— What the exercise asks —
Set down, character for character, everything in the records below from the line holding "Definition _hydrate_auth_from_cache : C" down to the line holding "r) b in call_auth params rest", and no other line.

— Data —
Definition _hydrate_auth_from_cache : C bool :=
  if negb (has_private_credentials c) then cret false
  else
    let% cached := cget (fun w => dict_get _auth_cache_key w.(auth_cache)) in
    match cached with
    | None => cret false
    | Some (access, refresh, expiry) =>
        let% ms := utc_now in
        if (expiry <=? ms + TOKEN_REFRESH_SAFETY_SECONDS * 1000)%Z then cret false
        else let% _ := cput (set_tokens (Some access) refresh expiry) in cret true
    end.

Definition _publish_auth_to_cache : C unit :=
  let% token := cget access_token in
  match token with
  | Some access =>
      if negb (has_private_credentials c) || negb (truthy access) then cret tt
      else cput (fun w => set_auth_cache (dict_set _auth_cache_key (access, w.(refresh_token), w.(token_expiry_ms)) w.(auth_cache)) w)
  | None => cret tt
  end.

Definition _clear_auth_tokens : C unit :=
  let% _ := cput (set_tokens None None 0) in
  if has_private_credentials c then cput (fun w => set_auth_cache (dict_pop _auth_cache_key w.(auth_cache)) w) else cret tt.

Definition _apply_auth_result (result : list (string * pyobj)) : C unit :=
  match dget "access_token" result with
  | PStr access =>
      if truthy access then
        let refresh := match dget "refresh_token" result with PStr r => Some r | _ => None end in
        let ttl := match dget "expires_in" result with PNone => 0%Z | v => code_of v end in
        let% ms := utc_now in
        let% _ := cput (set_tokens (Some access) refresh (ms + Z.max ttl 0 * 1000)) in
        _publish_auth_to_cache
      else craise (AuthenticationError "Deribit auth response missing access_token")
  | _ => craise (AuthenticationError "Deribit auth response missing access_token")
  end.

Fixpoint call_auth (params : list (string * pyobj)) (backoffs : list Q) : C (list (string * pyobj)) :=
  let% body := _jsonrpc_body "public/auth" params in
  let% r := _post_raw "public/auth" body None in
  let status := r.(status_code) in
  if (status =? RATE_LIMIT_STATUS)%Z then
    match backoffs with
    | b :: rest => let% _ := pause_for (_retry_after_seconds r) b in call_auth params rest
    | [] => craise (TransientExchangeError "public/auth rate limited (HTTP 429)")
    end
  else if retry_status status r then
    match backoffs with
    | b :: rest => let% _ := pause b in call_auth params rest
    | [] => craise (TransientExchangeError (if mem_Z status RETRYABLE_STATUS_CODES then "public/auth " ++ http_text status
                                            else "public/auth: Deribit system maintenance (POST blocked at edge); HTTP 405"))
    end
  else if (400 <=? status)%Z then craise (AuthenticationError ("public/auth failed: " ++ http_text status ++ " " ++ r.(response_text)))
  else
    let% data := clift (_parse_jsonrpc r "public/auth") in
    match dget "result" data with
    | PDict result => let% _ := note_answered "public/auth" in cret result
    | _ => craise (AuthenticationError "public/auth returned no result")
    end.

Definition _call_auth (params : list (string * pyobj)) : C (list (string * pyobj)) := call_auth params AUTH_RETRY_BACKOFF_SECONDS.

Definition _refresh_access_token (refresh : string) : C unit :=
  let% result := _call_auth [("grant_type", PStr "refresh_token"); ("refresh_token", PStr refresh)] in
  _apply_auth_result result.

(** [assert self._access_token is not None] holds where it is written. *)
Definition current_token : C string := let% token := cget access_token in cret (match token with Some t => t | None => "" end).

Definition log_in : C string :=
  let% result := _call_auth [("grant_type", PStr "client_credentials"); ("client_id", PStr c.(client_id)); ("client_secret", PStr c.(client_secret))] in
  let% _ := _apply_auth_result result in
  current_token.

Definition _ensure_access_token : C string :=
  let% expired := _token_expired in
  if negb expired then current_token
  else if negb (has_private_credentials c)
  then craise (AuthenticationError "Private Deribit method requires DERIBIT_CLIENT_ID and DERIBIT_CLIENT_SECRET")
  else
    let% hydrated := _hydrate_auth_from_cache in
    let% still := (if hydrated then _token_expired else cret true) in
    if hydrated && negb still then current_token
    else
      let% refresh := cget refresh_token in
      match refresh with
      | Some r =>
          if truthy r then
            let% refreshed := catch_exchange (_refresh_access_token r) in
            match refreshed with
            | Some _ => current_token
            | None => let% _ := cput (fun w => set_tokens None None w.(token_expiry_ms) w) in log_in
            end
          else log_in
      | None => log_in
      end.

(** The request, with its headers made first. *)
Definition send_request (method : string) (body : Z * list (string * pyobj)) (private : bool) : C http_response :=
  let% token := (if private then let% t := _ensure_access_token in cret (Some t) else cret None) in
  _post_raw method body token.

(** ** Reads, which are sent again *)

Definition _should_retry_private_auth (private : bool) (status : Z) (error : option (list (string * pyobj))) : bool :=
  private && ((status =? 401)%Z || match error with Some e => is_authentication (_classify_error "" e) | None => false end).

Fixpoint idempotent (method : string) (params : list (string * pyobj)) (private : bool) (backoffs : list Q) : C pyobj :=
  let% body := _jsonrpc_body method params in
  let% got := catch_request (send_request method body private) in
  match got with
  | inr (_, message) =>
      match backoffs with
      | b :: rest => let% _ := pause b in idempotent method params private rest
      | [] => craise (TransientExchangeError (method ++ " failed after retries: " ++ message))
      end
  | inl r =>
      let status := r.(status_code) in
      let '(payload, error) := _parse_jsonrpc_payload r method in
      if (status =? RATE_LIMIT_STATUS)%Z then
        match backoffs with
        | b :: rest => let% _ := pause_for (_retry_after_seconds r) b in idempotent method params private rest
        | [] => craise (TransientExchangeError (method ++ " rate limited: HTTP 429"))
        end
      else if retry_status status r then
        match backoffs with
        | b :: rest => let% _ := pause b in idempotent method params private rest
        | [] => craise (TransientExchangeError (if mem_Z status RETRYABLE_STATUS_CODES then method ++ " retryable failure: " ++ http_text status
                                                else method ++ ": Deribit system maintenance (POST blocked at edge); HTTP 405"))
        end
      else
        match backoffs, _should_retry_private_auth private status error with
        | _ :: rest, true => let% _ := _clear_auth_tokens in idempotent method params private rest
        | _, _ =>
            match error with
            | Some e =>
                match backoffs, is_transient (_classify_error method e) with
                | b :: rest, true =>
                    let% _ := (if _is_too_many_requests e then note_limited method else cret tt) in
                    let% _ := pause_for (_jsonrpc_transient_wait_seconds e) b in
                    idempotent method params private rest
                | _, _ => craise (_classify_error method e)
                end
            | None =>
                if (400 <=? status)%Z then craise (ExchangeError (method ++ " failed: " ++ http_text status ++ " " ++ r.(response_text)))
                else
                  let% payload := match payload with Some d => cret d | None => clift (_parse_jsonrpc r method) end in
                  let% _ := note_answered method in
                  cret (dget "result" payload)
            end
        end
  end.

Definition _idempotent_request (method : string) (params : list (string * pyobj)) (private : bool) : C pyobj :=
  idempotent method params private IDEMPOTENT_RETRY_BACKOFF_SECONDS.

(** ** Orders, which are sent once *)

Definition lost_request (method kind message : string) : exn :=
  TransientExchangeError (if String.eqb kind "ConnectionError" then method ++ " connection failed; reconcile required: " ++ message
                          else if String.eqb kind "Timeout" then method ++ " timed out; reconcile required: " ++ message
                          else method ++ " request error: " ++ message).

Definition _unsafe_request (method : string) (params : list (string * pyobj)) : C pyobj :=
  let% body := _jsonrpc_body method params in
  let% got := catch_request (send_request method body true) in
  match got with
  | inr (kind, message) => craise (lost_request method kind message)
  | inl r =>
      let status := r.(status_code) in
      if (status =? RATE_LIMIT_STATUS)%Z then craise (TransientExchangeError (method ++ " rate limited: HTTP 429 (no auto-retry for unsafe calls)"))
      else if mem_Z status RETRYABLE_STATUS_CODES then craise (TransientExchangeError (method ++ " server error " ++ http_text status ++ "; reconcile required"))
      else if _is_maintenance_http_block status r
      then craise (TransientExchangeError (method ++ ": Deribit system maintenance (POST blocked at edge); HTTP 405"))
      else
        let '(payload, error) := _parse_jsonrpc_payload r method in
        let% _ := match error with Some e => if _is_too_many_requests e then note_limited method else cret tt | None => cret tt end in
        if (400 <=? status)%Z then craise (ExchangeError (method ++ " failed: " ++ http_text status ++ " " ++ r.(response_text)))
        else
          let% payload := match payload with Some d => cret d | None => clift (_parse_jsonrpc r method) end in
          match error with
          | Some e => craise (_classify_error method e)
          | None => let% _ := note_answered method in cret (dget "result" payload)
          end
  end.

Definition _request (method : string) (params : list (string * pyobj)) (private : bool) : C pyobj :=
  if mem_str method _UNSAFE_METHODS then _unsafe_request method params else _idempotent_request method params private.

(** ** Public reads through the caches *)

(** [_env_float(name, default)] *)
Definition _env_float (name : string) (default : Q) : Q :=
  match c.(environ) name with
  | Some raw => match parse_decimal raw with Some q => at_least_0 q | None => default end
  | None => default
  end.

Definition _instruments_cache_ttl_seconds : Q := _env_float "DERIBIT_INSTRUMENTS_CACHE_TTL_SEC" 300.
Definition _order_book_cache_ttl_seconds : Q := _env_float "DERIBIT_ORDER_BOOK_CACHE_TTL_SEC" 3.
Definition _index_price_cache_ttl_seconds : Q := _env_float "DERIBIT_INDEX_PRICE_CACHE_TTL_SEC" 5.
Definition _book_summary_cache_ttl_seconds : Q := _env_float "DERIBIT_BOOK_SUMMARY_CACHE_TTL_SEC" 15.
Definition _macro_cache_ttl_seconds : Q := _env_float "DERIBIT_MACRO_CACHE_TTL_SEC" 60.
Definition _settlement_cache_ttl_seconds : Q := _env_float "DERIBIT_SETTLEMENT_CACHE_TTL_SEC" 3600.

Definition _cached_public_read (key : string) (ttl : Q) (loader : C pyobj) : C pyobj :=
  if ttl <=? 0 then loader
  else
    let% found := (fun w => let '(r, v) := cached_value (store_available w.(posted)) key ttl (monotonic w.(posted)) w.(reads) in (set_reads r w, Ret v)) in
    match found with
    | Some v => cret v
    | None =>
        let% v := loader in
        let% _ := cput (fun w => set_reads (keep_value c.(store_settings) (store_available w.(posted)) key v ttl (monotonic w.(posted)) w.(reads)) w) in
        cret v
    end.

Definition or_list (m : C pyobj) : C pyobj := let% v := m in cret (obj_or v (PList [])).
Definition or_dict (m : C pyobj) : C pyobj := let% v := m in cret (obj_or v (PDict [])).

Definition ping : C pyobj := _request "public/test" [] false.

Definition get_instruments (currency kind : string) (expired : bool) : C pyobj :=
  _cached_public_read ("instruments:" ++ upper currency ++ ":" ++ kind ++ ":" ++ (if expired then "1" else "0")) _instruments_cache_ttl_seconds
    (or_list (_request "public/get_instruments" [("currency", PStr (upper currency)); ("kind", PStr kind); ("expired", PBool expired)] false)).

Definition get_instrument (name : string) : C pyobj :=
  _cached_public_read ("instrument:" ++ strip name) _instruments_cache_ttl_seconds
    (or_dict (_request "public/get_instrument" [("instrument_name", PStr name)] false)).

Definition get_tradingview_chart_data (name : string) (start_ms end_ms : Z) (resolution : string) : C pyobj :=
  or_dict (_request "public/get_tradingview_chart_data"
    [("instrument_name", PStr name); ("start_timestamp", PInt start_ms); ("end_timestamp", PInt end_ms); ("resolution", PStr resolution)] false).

--

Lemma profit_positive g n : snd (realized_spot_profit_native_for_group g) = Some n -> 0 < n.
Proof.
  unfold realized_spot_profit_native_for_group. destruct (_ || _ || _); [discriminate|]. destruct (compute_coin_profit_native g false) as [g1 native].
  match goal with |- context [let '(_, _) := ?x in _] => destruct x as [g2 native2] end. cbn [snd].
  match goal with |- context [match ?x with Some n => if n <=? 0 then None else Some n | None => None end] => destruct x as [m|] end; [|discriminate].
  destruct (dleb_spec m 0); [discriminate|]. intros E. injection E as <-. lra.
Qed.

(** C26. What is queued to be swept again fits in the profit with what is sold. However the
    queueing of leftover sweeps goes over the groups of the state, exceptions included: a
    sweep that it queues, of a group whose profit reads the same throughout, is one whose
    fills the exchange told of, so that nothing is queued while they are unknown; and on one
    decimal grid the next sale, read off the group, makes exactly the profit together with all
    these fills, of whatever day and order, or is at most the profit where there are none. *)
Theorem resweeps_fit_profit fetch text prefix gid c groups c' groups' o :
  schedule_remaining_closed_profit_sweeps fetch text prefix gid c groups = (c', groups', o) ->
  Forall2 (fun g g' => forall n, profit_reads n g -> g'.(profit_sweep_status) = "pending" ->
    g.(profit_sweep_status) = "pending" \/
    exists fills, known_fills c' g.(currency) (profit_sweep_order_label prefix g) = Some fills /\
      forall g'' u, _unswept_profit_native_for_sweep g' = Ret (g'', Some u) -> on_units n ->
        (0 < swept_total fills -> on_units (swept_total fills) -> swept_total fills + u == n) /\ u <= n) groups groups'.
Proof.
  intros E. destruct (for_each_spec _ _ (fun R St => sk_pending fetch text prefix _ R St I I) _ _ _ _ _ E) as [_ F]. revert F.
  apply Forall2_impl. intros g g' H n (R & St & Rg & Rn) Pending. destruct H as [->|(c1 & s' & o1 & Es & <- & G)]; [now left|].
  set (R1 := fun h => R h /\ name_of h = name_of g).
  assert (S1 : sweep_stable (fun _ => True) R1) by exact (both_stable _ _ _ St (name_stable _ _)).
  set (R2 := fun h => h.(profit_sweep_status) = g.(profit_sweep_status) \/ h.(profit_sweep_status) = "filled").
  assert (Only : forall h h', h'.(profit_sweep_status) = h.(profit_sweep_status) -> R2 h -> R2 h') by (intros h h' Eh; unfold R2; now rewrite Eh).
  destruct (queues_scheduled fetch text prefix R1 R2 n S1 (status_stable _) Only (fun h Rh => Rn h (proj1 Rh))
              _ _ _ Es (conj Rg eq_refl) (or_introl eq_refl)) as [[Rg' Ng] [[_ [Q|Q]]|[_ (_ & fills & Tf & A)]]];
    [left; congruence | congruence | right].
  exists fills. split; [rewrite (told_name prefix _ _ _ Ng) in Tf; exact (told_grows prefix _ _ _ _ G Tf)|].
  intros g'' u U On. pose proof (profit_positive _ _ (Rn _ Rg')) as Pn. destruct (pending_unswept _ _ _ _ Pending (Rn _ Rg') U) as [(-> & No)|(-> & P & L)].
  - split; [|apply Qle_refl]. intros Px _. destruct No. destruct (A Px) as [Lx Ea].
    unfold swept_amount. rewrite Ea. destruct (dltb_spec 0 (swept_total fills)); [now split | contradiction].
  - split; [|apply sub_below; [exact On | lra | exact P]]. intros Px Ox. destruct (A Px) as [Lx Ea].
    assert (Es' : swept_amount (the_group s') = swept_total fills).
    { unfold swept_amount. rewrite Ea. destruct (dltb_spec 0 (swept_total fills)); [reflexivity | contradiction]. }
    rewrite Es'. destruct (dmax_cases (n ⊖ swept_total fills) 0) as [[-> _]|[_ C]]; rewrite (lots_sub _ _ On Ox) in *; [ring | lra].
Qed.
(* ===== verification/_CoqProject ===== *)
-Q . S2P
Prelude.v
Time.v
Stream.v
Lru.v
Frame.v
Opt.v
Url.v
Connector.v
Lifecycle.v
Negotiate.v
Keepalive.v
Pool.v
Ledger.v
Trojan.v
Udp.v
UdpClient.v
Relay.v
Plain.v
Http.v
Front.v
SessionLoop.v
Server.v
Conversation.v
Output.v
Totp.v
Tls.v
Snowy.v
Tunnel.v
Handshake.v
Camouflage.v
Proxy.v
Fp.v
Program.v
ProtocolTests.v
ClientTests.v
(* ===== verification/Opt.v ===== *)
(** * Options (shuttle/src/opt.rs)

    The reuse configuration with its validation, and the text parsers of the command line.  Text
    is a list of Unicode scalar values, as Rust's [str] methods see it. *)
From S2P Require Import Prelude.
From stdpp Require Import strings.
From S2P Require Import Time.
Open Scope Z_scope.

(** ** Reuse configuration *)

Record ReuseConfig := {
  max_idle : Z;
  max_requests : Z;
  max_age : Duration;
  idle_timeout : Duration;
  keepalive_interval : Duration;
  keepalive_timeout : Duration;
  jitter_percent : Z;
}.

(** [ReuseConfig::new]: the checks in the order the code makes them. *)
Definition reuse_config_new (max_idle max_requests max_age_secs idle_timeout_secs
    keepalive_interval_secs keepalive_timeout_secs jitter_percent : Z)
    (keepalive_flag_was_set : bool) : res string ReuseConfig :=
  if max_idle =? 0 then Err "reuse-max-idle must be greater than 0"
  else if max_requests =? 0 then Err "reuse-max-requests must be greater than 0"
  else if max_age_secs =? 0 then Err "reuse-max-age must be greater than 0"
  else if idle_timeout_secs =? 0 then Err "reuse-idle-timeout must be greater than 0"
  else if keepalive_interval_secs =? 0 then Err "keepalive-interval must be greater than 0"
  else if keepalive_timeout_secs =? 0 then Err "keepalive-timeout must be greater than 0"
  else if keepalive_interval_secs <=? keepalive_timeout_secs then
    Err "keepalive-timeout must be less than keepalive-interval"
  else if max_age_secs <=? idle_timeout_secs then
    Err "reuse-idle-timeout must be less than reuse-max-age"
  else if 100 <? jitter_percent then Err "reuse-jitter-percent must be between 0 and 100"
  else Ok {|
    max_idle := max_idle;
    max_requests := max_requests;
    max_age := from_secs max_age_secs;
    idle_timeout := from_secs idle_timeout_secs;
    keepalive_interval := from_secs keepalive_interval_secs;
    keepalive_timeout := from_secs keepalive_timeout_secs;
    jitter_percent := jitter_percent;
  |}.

— Response area —
Definition _hydrate_auth_from_cache : C bool :=
  if negb (has_private_credentials c) then cret false
  else
    let% cached := cget (fun w => dict_get _auth_cache_key w.(auth_cache)) in
    match cached with
    | None => cret false
    | Some (access, refresh, expiry) =>
        let% ms := utc_now in
        if (expiry <=? ms + TOKEN_REFRESH_SAFETY_SECONDS * 1000)%Z then cret false
        else let% _ := cput (set_tokens (Some access) refresh expiry) in cret true
    end.

Definition _publish_auth_to_cache : C unit :=
  let% token := cget access_token in
  match token with
  | Some access =>
      if negb (has_private_credentials c) || negb (truthy access) then cret tt
      else cput (fun w => set_auth_cache (dict_set _auth_cache_key (access, w.(refresh_token), w.(token_expiry_ms)) w.(auth_cache)) w)
  | None => cret tt
  end.

Definition _clear_auth_tokens : C unit :=
  let% _ := cput (set_tokens None None 0) in
  if has_private_credentials c then cput (fun w => set_auth_cache (dict_pop _auth_cache_key w.(auth_cache)) w) else cret tt.

Definition _apply_auth_result (result : list (string * pyobj)) : C unit :=
  match dget "access_token" result with
  | PStr access =>
      if truthy access then
        let refresh := match dget "refresh_token" result with PStr r => Some r | _ => None end in
        let ttl := match dget "expires_in" result with PNone => 0%Z | v => code_of v end in
        let% ms := utc_now in
        let% _ := cput (set_tokens (Some access) refresh (ms + Z.max ttl 0 * 1000)) in
        _publish_auth_to_cache
      else craise (AuthenticationError "Deribit auth response missing access_token")
  | _ => craise (AuthenticationError "Deribit auth response missing access_token")
  end.

Fixpoint call_auth (params : list (string * pyobj)) (backoffs : list Q) : C (list (string * pyobj)) :=
  let% body := _jsonrpc_body "public/auth" params in
  let% r := _post_raw "public/auth" body None in
  let status := r.(status_code) in
  if (status =? RATE_LIMIT_STATUS)%Z then
    match backoffs with
    | b :: rest => let% _ := pause_for (_retry_after_seconds r) b in call_auth params rest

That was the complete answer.